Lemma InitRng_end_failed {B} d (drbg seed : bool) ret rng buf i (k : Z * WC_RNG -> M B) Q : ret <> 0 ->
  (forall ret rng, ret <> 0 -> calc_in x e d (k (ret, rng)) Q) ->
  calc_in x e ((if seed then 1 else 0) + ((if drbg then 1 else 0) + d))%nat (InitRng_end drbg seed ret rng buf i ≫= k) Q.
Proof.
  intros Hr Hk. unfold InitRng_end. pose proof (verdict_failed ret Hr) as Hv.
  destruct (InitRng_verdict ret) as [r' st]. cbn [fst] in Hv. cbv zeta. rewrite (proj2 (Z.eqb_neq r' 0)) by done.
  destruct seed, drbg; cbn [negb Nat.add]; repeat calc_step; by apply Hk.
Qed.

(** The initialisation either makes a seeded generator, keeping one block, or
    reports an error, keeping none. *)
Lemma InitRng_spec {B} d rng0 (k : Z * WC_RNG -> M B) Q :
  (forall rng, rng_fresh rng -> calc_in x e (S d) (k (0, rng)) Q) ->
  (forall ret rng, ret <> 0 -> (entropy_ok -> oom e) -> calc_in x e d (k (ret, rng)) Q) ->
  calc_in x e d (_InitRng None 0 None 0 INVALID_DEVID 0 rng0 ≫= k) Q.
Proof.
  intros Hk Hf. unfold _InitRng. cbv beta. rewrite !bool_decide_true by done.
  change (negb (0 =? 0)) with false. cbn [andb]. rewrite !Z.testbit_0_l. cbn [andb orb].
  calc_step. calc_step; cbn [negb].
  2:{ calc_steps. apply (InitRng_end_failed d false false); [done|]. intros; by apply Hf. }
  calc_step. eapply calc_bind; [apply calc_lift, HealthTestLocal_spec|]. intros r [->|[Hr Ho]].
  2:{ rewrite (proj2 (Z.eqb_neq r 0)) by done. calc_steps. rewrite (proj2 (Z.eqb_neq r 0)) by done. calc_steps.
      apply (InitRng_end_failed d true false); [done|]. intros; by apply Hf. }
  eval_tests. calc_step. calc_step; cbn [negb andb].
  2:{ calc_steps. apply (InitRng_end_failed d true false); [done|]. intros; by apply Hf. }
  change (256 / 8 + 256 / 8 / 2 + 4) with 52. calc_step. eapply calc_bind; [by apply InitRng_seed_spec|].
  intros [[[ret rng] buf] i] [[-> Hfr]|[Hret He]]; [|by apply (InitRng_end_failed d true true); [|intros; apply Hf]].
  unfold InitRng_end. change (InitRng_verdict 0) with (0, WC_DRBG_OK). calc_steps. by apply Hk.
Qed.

■ ■ ■ ■ ■ ■ ■

→ YOUR OBJECTIVE:
Give back each line above exactly as written.

→ ANSWER AREA:
Lemma InitRng_end_failed {B} d (drbg seed : bool) ret rng buf i (k : Z * WC_RNG -> M B) Q : ret <> 0 ->
  (forall ret rng, ret <> 0 -> calc_in x e d (k (ret, rng)) Q) ->
  calc_in x e ((if seed then 1 else 0) + ((if drbg then 1 else 0) + d))%nat (InitRng_end drbg seed ret rng buf i ≫= k) Q.
Proof.
  intros Hr Hk. unfold InitRng_end. pose proof (verdict_failed ret Hr) as Hv.
  destruct (InitRng_verdict ret) as [r' st]. cbn [fst] in Hv. cbv zeta. rewrite (proj2 (Z.eqb_neq r' 0)) by done.
  destruct seed, drbg; cbn [negb Nat.add]; repeat calc_step; by apply Hk.
Qed.

(** The initialisation either makes a seeded generator, keeping one block, or
    reports an error, keeping none. *)
Lemma InitRng_spec {B} d rng0 (k : Z * WC_RNG -> M B) Q :
  (forall rng, rng_fresh rng -> calc_in x e (S d) (k (0, rng)) Q) ->
  (forall ret rng, ret <> 0 -> (entropy_ok -> oom e) -> calc_in x e d (k (ret, rng)) Q) ->
  calc_in x e d (_InitRng None 0 None 0 INVALID_DEVID 0 rng0 ≫= k) Q.
Proof.
  intros Hk Hf. unfold _InitRng. cbv beta. rewrite !bool_decide_true by done.
  change (negb (0 =? 0)) with false. cbn [andb]. rewrite !Z.testbit_0_l. cbn [andb orb].
  calc_step. calc_step; cbn [negb].
  2:{ calc_steps. apply (InitRng_end_failed d false false); [done|]. intros; by apply Hf. }
  calc_step. eapply calc_bind; [apply calc_lift, HealthTestLocal_spec|]. intros r [->|[Hr Ho]].
  2:{ rewrite (proj2 (Z.eqb_neq r 0)) by done. calc_steps. rewrite (proj2 (Z.eqb_neq r 0)) by done. calc_steps.
      apply (InitRng_end_failed d true false); [done|]. intros; by apply Hf. }
  eval_tests. calc_step. calc_step; cbn [negb andb].
  2:{ calc_steps. apply (InitRng_end_failed d true false); [done|]. intros; by apply Hf. }
  change (256 / 8 + 256 / 8 / 2 + 4) with 52. calc_step. eapply calc_bind; [by apply InitRng_seed_spec|].
  intros [[[ret rng] buf] i] [[-> Hfr]|[Hret He]]; [|by apply (InitRng_end_failed d true true); [|intros; apply Hf]].
  unfold InitRng_end. change (InitRng_verdict 0) with (0, WC_DRBG_OK). calc_steps. by apply Hk.
Qed.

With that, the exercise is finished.